Darell Bigner, MD, PhD, deputy director, Duke Comprehensive Cancer Center, is investigating 81C6, an antitenascin radioactive monoclonal antibody treatment that is injected into a cavity created by the neurosurgeon after removal of the tumor. The antibodies deliver radiation to kill the tumor cells with less radiation to normal brain tissue than conventional radiotherapy.

More than 400 patients have received the antitenascin radiolabeled monoclonal therapy during early clinical trials. In a phase I study, the median survival rate for patients with recurrent glioblastomas was 59 weeks, twice as high as patients receiving only surgery. Dr. Bigner has seen similar rates in phase II trials.

Treatment with radioactive antibodies can produce radiation necrosis, but it occurs at a lower rate than with brachytherapy (placing radioactive seeds near the tumor) or stereotactic radiosurgery. Duke researchers must forge an alliance with a commercial partner before proceeding with trials needed to obtain FDA approval.

Once Initial Therapy Ends

Patients should undergo imaging to check for recurrences every two to three months, says David A. Diamond, MD, Florida Hospital Cancer Institute, Orlando.

“We know these things almost always will come back,” Dr. Diamond says. “The key is aggressive surveillance so that when there is evidence of recurrence, you detect it when it is small—you can do something about it.”

Morse hopes his next MRI shows progress in fighting the recurring tumors. Cancer forced him to give up his tow-trucking business, but he maintains a pragmatic “let’s-just-get-it-done” approach.

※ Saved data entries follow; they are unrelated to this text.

(** ** The register reader *)
Module EchoReg.
(** [struct testdata]; [None] is a NULL [private_data]. *)
Record testdata := mkT { a : Z; b : Z; c : Z }.
Definition reg_open (alloc : bool) : Z * option testdata := (0, if alloc then Some (mkT 0 0 0) else None).
(** [unsigned char bin_content_ascii[100]]; [copied]: all bytes could be read;
    [mapped]: the register could be mapped.  [pri->b = pri->b++] leaves [b]. *)
Definition reg_write (copied mapped : bool) (count : Z) (pri : option testdata) : option (Z * option testdata) :=
  if 100 <? count then None
  else if negb copied then Some (0, pri)
  else if negb mapped then Some (count, pri)
  else match pri with
       | None => None
       | Some p => Some (count, Some (mkT (s32 (a p + 1)) (b p) (c p)))
       end.
Definition reg_read (pri : option testdata) : option Z := match pri with Some _ => Some 0 | None => None end.
End EchoReg.

(** ** The number in sysfs *)
Module Foo.
Definition foo_show (foo : Z) : Z * string := show_int foo.
(** The result and the number; [sscanf] leaves it when there is none. *)
Definition foo_store (buf : string) (count foo : Z) : Z * Z :=
  let foo := default foo (sscanf_d buf) in
  let foo := s32 (foo - 1) in
  if (foo <? 0) || (1 <? foo) then (0, foo) else (count, foo).
End Foo.
(* ===== verification/HwRegs.v ===== *)
(** * Registers, bit fields and C structures

    The headers of the device controllers describe hardware by constants: for
    a register its offset, for each of its fields a mask, for a field the
    values it can have; and by C structures laid over the register file.
    This file says when such a description is consistent and what follows
    from that: an update of one field sets it and leaves the others, and the
    members of a structure lie where the compiler puts them, in order and
    without overlap.  The files of the controllers have the tables, and the
    macros and inline functions that use them. *)

From Stdlib Require Import ZArith.
From stdpp Require Import base list strings.
From S2P Require Import Prelude.

(** ** Masks *)

(** All bits of [a] are in [m]; no bit of [a] is in [m]; the bits of [m] are
    neighbours: adding the lowest one carries over all of them. *)
Definition within (a m : Z) : bool := Z.land a m =? a.
Definition apart (a m : Z) : bool := Z.land a m =? 0.
Definition lowest (m : Z) : Z := Z.land m (- m).
Definition contiguous (m : Z) : bool := apart m (m + lowest m).
(** property: the size of a pipe's buffer, in blocks of 64 bytes, fits its
    field and can be read from it, for 64 to 2048 bytes. *)
Theorem buf_size_roundtrip n :
  1 <= n <= 32 ->
  within (M66592.M66592_BUF_SIZE (64 * n)) 0x7C00 = true /\
  (Z.shiftr (Z.land (M66592.M66592_BUF_SIZE (64 * n)) 0x7C00) 10 + 1) * 64 = 64 * n.
Proof.
  intros H. assert (forall x, 0 <= x < 33 -> ((x =? 0) || (within (M66592.M66592_BUF_SIZE (64 * x)) 0x7C00 &&
    ((Z.shiftr (Z.land (M66592.M66592_BUF_SIZE (64 * x)) 0x7C00) 10 + 1) * 64 =? 64 * x))) = true) as Hall.
  { apply (forall_below _ 33). by vm_compute. }
  specialize (Hall n ltac:(lia)). rewrite (proj2 (Z.eqb_neq n 0)) in Hall by lia. cbn [orb] in Hall.
  apply andb_prop in Hall as [H1 H2]. apply Z.eqb_eq in H2. done.
Qed.
Lemma buf_size_roundtrip_witness :
  within (M66592.M66592_BUF_SIZE 512) 0x7C00 = true /\
  (Z.shiftr (Z.land (M66592.M66592_BUF_SIZE 512) 0x7C00) 10 + 1) * 64 = 512.
Proof. apply (buf_size_roundtrip 8). lia. Defined.
(** property: every endpoint has its own packet size register at each speed. *)
Theorem maxpkt_registers num num' hi hi' :
  0 <= num -> 0 <= num' -> REG_EP_MAXPKT hi num = REG_EP_MAXPKT hi' num' -> num = num' /\ hi = hi'.
Proof using Type. unfold REG_EP_MAXPKT. intros ? ?. destruct hi, hi'; intros; split; (done || lia). Qed.
End Spec.

(** ** A device *)
Record chip := Chip { c_addr : Z; c_idx : Z -> Z; c_gpio : Z; c_flags : flag -> bool; c_cfg : Z }.
Definition number (f : flag) : Z :=
  match f with ENDPOINT_HALT => 0 | ENDPOINT_TOGGLE => 1 | NAK_OUT_PACKETS_MODE => 2 | CONTROL_STATUS_PHASE_HANDSHAKE => 3 | NAK_OUT_PACKETS_F => 7 end.
#[local] Instance chip_bits : Bits := {
  SET f := number f + 8; CLEAR f := number f; NAK_OUT_PACKETS := 4;
  GPIO_DATA i := Z.of_nat i; GPIO_OUTPUT_ENABLE i := 4 + Z.of_nat i; GPIO3_LED_SELECT := 12;
}.
#[local] Instance chip_bits_laws : BitsLaws chip_bits.
Proof.
  split; cbn.
  - refine (bool_decide_eq_true_1 (NoDup _) _). by vm_compute.
  - intros f. by destruct f.
  - lia.
  - done.
  - intros. lia.
  - lia.
Qed.
#[local] Instance chip_hw : Hw chip := {
  readl r c := match r with
    | IDXADDR => c_addr c | IDXDATA => c_idx c (c_addr c) | GPIOCTL => c_gpio c | EP_CFG => c_cfg c
    | EP_STAT => if c_flags c NAK_OUT_PACKETS_F then bit 4 else 0 | EP_RSP => 0 end;
  writel r v c := match r with
    | IDXADDR => Chip v (c_idx c) (c_gpio c) (c_flags c) (c_cfg c)
    | IDXDATA => Chip (c_addr c) (fun j => if j =? c_addr c then v else c_idx c j) (c_gpio c) (c_flags c) (c_cfg c)
    | GPIOCTL => Chip (c_addr c) (c_idx c) (u32 v) (c_flags c) (c_cfg c)
    | EP_RSP => Chip (c_addr c) (c_idx c) (c_gpio c)
        (fun f => if Z.testbit v (number f + 8) then true else if Z.testbit v (number f) then false else c_flags c f) (c_cfg c)
    | EP_CFG => Chip (c_addr c) (c_idx c) (c_gpio c) (c_flags c) (u32 v)
    | EP_STAT => c end;
  writeb r k v c := match r with
    | EP_CFG => Chip (c_addr c) (c_idx c) (c_gpio c) (c_flags c) (set_bits (c_cfg c) (Z.shiftl 0xff (8 * k)) (Z.shiftl (u8 v) (8 * k)))
    | _ => c end;
  indexed c := c_idx c;
  flag_of c := c_flags c;
}.
#[local] Instance chip_hw_laws : HwLaws chip chip_bits chip_hw.
Proof. split; try done. intros s. cbn. by destruct (c_flags s NAK_OUT_PACKETS_F). Qed.
Definition chip0 : chip := Chip 0 (fun _ => 0) 0xf00 (fun _ => false) 0.

Lemma lamps_witness : Z.testbit (readl GPIOCTL (net2280_led_speed USB_SPEED_HIGH chip0)) 1 = true.
Proof. exact (proj1 (lamps USB_SPEED_HIGH chip0 1 ltac:(lia))). Defined.
Lemma led_active_wrong_witness :
  Z.testbit (readl GPIOCTL (net2280_led_active true chip0)) 1 = true /\ Z.testbit (readl GPIOCTL (net2280_led_active true chip0)) 2 = false.
Proof.
  split; [exact (proj1 (led_active_wrong true chip0 1 ltac:(lia)))|exact (proj2 (led_active_wrong true chip0 1 ltac:(lia)))].
Defined.
Lemma fifo_bytecount_witness : Z.land (Z.shiftr (readl EP_CFG (set_fifo_bytecount 3 chip0)) 16) 0xff = 3.
Proof. exact (proj1 (fifo_bytecount 3 chip0 ltac:(lia))). Defined.
Lemma maxpkt_registers_witness : 2 = 2 /\ true = true.
Proof. apply (maxpkt_registers 2 2 true true); (lia || done). Defined.
Lemma halt_flags_witness : flag_of (set_halt CHIPREV_1 chip0) NAK_OUT_PACKETS_F = true /\ flag_of (clear_halt CHIPREV_1 (set_halt CHIPREV_1 chip0)) NAK_OUT_PACKETS_F = false.
Proof.
  split; [exact (proj1 (proj2 (proj2 (halt_flags CHIPREV_1 false chip0 NAK_OUT_PACKETS_F))))|].
  exact (proj2 (proj2 (proj2 (halt_flags CHIPREV_1 false (set_halt CHIPREV_1 chip0) NAK_OUT_PACKETS_F)))).
Defined.
Lemma naking_witness : flag_of (stop_out_naking (start_out_naking chip0)) NAK_OUT_PACKETS_F = false.
Proof. exact (proj1 (proj2 (proj2 (naking (start_out_naking chip0) NAK_OUT_PACKETS_F)))). Defined.
Lemma idx_roundtrip_witness : (get_idx_reg 3 (set_idx_reg 3 0x1234 chip0)).1 = 0x1234.
Proof. exact (proj1 (idx_roundtrip 3 0x1234 chip0 5)). Defined.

Even after more than a decade, Raver-Lampman accepts that his cancer may return any time. He says he makes the most of every day and plans to travel and spend time with his family.

“Whatever the doctors tell you, you can take control of your own life,” he says. “Never give up hope and never give in. I’ve enjoyed the best years of my life since this diagnosis. I’ve lived much more consciously.”